Reading Online Novel

Personal(11)


I said, ‘Better than sleeping in a hollow log.’

‘Is that what you normally do?’

‘Figure of speech,’ I said.

‘But you slept well?’

‘Terrific.’

‘Did you meet anyone last night?’

‘I met a woman named Joan Scarangello.’

‘Good.’

‘Who is she exactly?’

‘A deputy to the deputy director of operations.’

Which sounded junior, but wasn’t. In CIA-speak a D-DDO was part of a tiny circle at the very top. One of the three or four most plugged-in people on the planet. Her natural habitat would be a Langley office about eight times the size of my shipping container, probably with more phones on the desk than I had seen in my entire life. I said, ‘They’re really taking this seriously, aren’t they?’

‘They have to, don’t you think?’

I didn’t answer that, and then Scarangello herself came in. She nodded a greeting and took a muffin and a cup of coffee. Then she left again. I took two muffins and an empty cup and a whole box of coffee. I figured I could prop it on the edge of the conference table with the spigot facing towards me. Refills as and when required. Like an alcoholic behind a bar.

The morning conference was in a room next to O’Day’s upstairs office. Nothing fancy. Just four plain tables pushed together in a square, and eight chairs for the five of us. Shoemaker and O’Day and Scarangello were already in their places. Casey Nice sat down next to Scarangello and I chose a spot with an empty chair either side. I got the coffee set up and bit the head off a muffin.

Shoemaker went first. He was in fatigues again, with his star, which was not surprising, but his opening analysis was informed enough to suggest he might have been worth it, which was. He said, ‘The Polish government looks set to announce a snap election, and the Greeks too, probably. Which looks like democracy in action, but if you drill down into the European union   constitution you find a provision that allows heads-ofstate pow-wows to be postponed if two or more member states are at the polls. In other words, they’re running for the hills. The EU meeting ain’t going to happen. Which moves us on to the G8 in three weeks. Those plans are still intact. Which gives us both the time and the target.’

I took a breath to speak but O’Day shot out a lengthy arm, with his palm towards me, like he was telling a dog to stay, and he said, ‘You’re about to warn us we’re making a massive assumption here, and that the real target could be anything. Which is correct, but please understand we don’t care about any other target. If something else gets hit, we’ll be dancing jigs and reels. Until then, for operational purposes, we’re assuming an assassination attempt against a world leader is already a proven fact.’

I said, ‘I was going to ask who’s in the G8.’

Which must have been a dumb question, because they all started fidgeting and no one answered. Eventually Casey Nice said, ‘Ourselves and Canada, the UK and France, Germany and Italy, and Japan and Russia.’

I said, ‘Those aren’t the eight largest economies.’

‘They were once,’ Joan Scarangello said. ‘Some things get set in stone.’

‘So if this is personal or nationalist it could be any one of them. But if it’s some big terrorist statement, then with all due respect, it’s probably not Italy. I mean, who would notice? Those guys change every three weeks anyway. Or Canada. You wouldn’t recognize the guy if you saw him in the grocery store. Japan, the same. And France. The UK, too. Some posh boy goes face down, it’s not going to destabilize the world. Germany is possibly a slight problem.’

Scarangello nodded. ‘Europe’s largest economy, the region’s only fiscal grown-up, and a whole new psyche that absolutely depends on politicians not getting shot. Things could unravel. And rock bottom is a long way down in Germany.’

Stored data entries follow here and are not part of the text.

(* ===== verification/Spinlock.v ===== *)
(** * Spin locks

    The code of kernel/spinlock.c, and of sched in kernel/proc.c, on several
    harts that run at once.  A function is the list of its accesses to memory
    and to the hart's state; the harts interleave access by access, and an
    interrupt may come between any two where interrupts are enabled.  The
    memory is sequentially consistent, so __sync_synchronize does nothing
    here. *)

From Stdlib Require Import ZArith Lia.
From stdpp Require Import base list strings sets relations.
From S2P Require Import Prelude.

(** ** The machine *)

(** The lock word and the CPU that holds the lock. *)
Record spinlock := mkspinlock { locked : Z; lk_cpu : option nat }.

(** noff and intena of struct cpu, with the bit SIE of sstatus. *)
Record cpu := mkcpu { noff : Z; intena : bool; sie : bool }.

(** One access.  [old], [r] and the saved [intena] are the local variables of
    push_off, holding and sched. *)
Inductive instr : Type :=
| IGet                             (* old = intr_get() *)
| IOff                             (* intr_off() *)
| INoff                            (* if(mycpu()->noff == 0) mycpu()->intena = old; mycpu()->noff += 1 *)
| IPop                             (* the body of pop_off, which runs with interrupts off or panics *)
| ILocked (lk : nat)               (* r = lk->locked *)
| ICpu (lk : nat)                  (* r = r && lk->cpu == mycpu() *)
| IAssert (b : bool) (msg : string) (* if(r != b) panic(msg) *)
| ISwap (lk : nat)                 (* while(__sync_lock_test_and_set(&lk->locked, 1) != 0) ; *)
| ISetCpu (lk : nat)               (* lk->cpu = mycpu() *)
| IClearCpu (lk : nat)             (* lk->cpu = 0 *)
| IUnlock (lk : nat)               (* __sync_lock_release(&lk->locked) *)
| INoff1                           (* if(mycpu()->noff != 1) panic *)
| INoIntr                          (* if(intr_get()) panic *)
| ISave                            (* intena = mycpu()->intena *)
| ISwtch                           (* swtch *)
| IRestore.                        (* mycpu()->intena = intena *)

#[export] Instance instr_eq_dec : EqDecision instr.
Proof. solve_decision. Defined.

Definition push_off_code : list instr := [IGet; IOff; INoff].
Definition pop_off_code : list instr := [IPop].
Definition holding_code (lk : nat) : list instr := [ILocked lk; ICpu lk].
Definition acquire_code (lk : nat) : list instr :=
  push_off_code ++ holding_code lk ++ [IAssert false "acquire"; ISwap lk; ISetCpu lk].
Definition release_code (lk : nat) : list instr :=
  holding_code lk ++ [IAssert true "release"; IClearCpu lk; IUnlock lk] ++ pop_off_code.
(** The check that the process is not RUNNING is about data that this machine
    does not have: it is in [Sched.sched]. *)
Definition sched_code (lk : nat) : list instr :=
  holding_code lk ++ [IAssert true "sched p->lock"; INoff1; INoIntr; ISave; ISwtch; IRestore].

(** An activation: the rest of the function it is in ([] between calls), the
    local variables, the locks it took and has not released, and how many
    push_off it has not undone. *)
Record activation := mkact {
  a_code : list instr; a_old : bool; a_r : bool; a_saved : bool; a_own : list nat; a_offs : Z
}.

(** A hart runs the activation on top; below are those that interrupts
    suspended. *)
Record hart := mkhart { h_cpu : cpu; h_top : activation; h_stack : list activation }.

(** The pool has the threads that are switched out. *)
Record machine := mkmachine {
  m_locks : nat -> spinlock; m_harts : nat -> hart; m_pool : list (activation * list activation)
}.

Definition initlock : spinlock := mkspinlock 0 None.

Definition nupd {A} (n : nat) (v : A) (f : nat -> A) : nat -> A := fun x => if decide (x = n) then v else f x.

Definition put_hart (h : nat) (c : cpu) (f : activation) (m : machine) : machine :=
  mkmachine (m_locks m) (nupd h (mkhart c f (h_stack (m_harts m h))) (m_harts m)) (m_pool m).
Definition put_lock (lk : nat) (l : spinlock) (m : machine) : machine :=
  mkmachine (nupd lk l (m_locks m)) (m_harts m) (m_pool m).

(** What the access [i] does on hart [h], with [rest] left to do after it. *)
Definition exec (h : nat) (i : instr) (rest : list instr) : K machine unit := fun m =>
  let '(mkhart (mkcpu n ie s as c) (mkact _ old r sv own offs) _) := m_harts m h in
  let f := mkact rest old r sv own offs in
  match i with
  | IGet => Ret tt (put_hart h c (mkact rest s r sv own offs) m)
  | IOff => Ret tt (put_hart h (mkcpu n ie false) f m)
  | INoff => Ret tt (put_hart h (mkcpu (n + 1) (if n =? 0 then old else ie) s) (mkact rest old r sv own (offs + 1)) m)
  | IPop =>
      if s then Panic "pop_off - interruptible"
      else if n <? 1 then Panic "pop_off"
      else Ret tt (put_hart h (mkcpu (n - 1) ie ((n - 1 =? 0) && ie)) (mkact rest old r sv own (offs - 1)) m)
  | ILocked lk => Ret tt (put_hart h c (mkact rest old (negb (locked (m_locks m lk) =? 0)) sv own offs) m)
  | ICpu lk => Ret tt (put_hart h c (mkact rest old (r && bool_decide (lk_cpu (m_locks m lk) = Some h)) sv own offs) m)
  | IAssert b msg => if Bool.eqb r b then Ret tt (put_hart h c f m) else Panic msg
  | ISwap lk =>
      let l := m_locks m lk in
      let m' := put_lock lk (mkspinlock 1 (lk_cpu l)) m in
      if locked l =? 0 then Ret tt (put_hart h c (mkact rest old r sv (lk :: own) offs) m')
      else Ret tt m'
  | ISetCpu lk => Ret tt (put_hart h c f (put_lock lk (mkspinlock (locked (m_locks m lk)) (Some h)) m))
  | IClearCpu lk => Ret tt (put_hart h c f (put_lock lk (mkspinlock (locked (m_locks m lk)) None) m))
  | IUnlock lk =>
      Ret tt (put_hart h c (mkact rest old r sv (filter (fun x => x <> lk) own) offs)
                (put_lock lk (mkspinlock 0 (lk_cpu (m_locks m lk))) m))
  | INoff1 => if n =? 1 then Ret tt (put_hart h c f m) else Panic "sched locks"
  | INoIntr => if s then Panic "sched interruptible" else Ret tt (put_hart h c f m)
  | ISave => Ret tt (put_hart h c (mkact rest old r ie own offs) m)
  | ISwtch => Ret tt m
  | IRestore => Ret tt (put_hart h (mkcpu n sv s) f m)
  end.

(** What the kernel may call between two calls: an activation does not take a
    lock it has, releases and undoes only what it took and did, calls sched
    with just one lock, the process's, and the scheduler, which never runs in
    an interrupt handler, calls swtch the same way. *)
Inductive calls (f : activation) (fs : list activation) : list instr -> Prop :=
| call_acquire lk : lk ∉ a_own f -> calls f fs (acquire_code lk)
| call_release lk : lk ∈ a_own f -> calls f fs (release_code lk)
| call_push_off : calls f fs push_off_code
| call_pop_off : Z.of_nat (length (a_own f)) < a_offs f -> calls f fs pop_off_code
| call_sched lk : a_own f = [lk] -> a_offs f = 1 -> calls f fs (sched_code lk)
| call_swtch lk : a_own f = [lk] -> a_offs f = 1 -> fs = [] -> calls f fs [ISwtch].

Definition idle : activation := mkact [] false false false [] 0.

Inductive hart_step (m : machine) : machine -> Prop :=
| step_exec h i rest m' : a_code (h_top (m_harts m h)) = i :: rest -> i <> ISwtch -> exec h i rest m = Ret tt m' -> hart_step m m'
| step_call h c code f fs : m_harts m h = mkhart c f fs -> a_code f = [] -> calls f fs code ->
    hart_step m (put_hart h c (mkact code (a_old f) (a_r f) (a_saved f) (a_own f) (a_offs f)) m)
(** swtch to any thread of the pool: it goes on with the locks of this hart. *)
| step_swtch h c f fs rest j f' fs' : m_harts m h = mkhart c f fs -> a_code f = ISwtch :: rest -> m_pool m !! j = Some (f', fs') ->
    hart_step m (mkmachine (m_locks m)
      (nupd h (mkhart c (mkact (a_code f') (a_old f') (a_r f') (a_saved f') (a_own f) (a_offs f)) fs') (m_harts m))
      (<[j := (mkact rest (a_old f) (a_r f) (a_saved f) [] 0, fs)]> (m_pool m)))
(** allocproc makes a thread that will start in forkret. *)
| step_new : hart_step m (mkmachine (m_locks m) (m_harts m) (m_pool m ++ [(idle, [])]))
(** intr_on and intr_off outside of handlers and with no lock. *)
| step_intr h n ie s b f : m_harts m h = mkhart (mkcpu n ie s) f [] -> a_code f = [] -> a_own f = [] -> a_offs f = 0 ->
    hart_step m (put_hart h (mkcpu n ie b) f m)
(** The hart takes an interrupt, which disables interrupts. *)
| step_trap h n ie f fs : m_harts m h = mkhart (mkcpu n ie true) f fs ->
    hart_step m (mkmachine (m_locks m) (nupd h (mkhart (mkcpu n ie false) idle (f :: fs)) (m_harts m)) (m_pool m))
(** The handler returns; sret enables interrupts again. *)
| step_sret h n ie s f g fs : m_harts m h = mkhart (mkcpu n ie s) f (g :: fs) -> a_code f = [] -> a_own f = [] -> a_offs f = 0 ->
    hart_step m (mkmachine (m_locks m) (nupd h (mkhart (mkcpu n ie true) g fs) (m_harts m)) (m_pool m)).

(** Every hart between calls, no lock held, no thread switched out. *)
Definition boot (m : machine) : Prop :=
  (forall lk, m_locks m lk = initlock) /\
  (forall h, exists ie s, m_harts m h = mkhart (mkcpu 0 ie s) idle []) /\ m_pool m = [].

‘So it’s ourselves and Russia and Germany. Which is easy. Just keep those three guys under wraps. No fresh air for them. Let the other five walk about. Or send the vice presidents too, for the photo ops. Which could be spun. We’re so ballsy we’ll send both of them.’

O’Day nodded. ‘That’s Plan B, and it’s already drafted. Plan A is to find John Kott. And to hope that London and Moscow and Tel Aviv meet with similar success.’

‘Do we know anything about their guys?’

‘We know all about them. The Brit is an ex-SAS operator named Carson. In uniform he had more than fifty kills around the world, not that anyone will admit it, one of them at two thousand yards, documented and verified. The Russian is a guy called Datsev. His first instructor was at Stalingrad, which was a hard school. The Israeli is called Rozan. Best they ever saw with a fifty-calibre Barrett, which is really saying something, for the IDF.’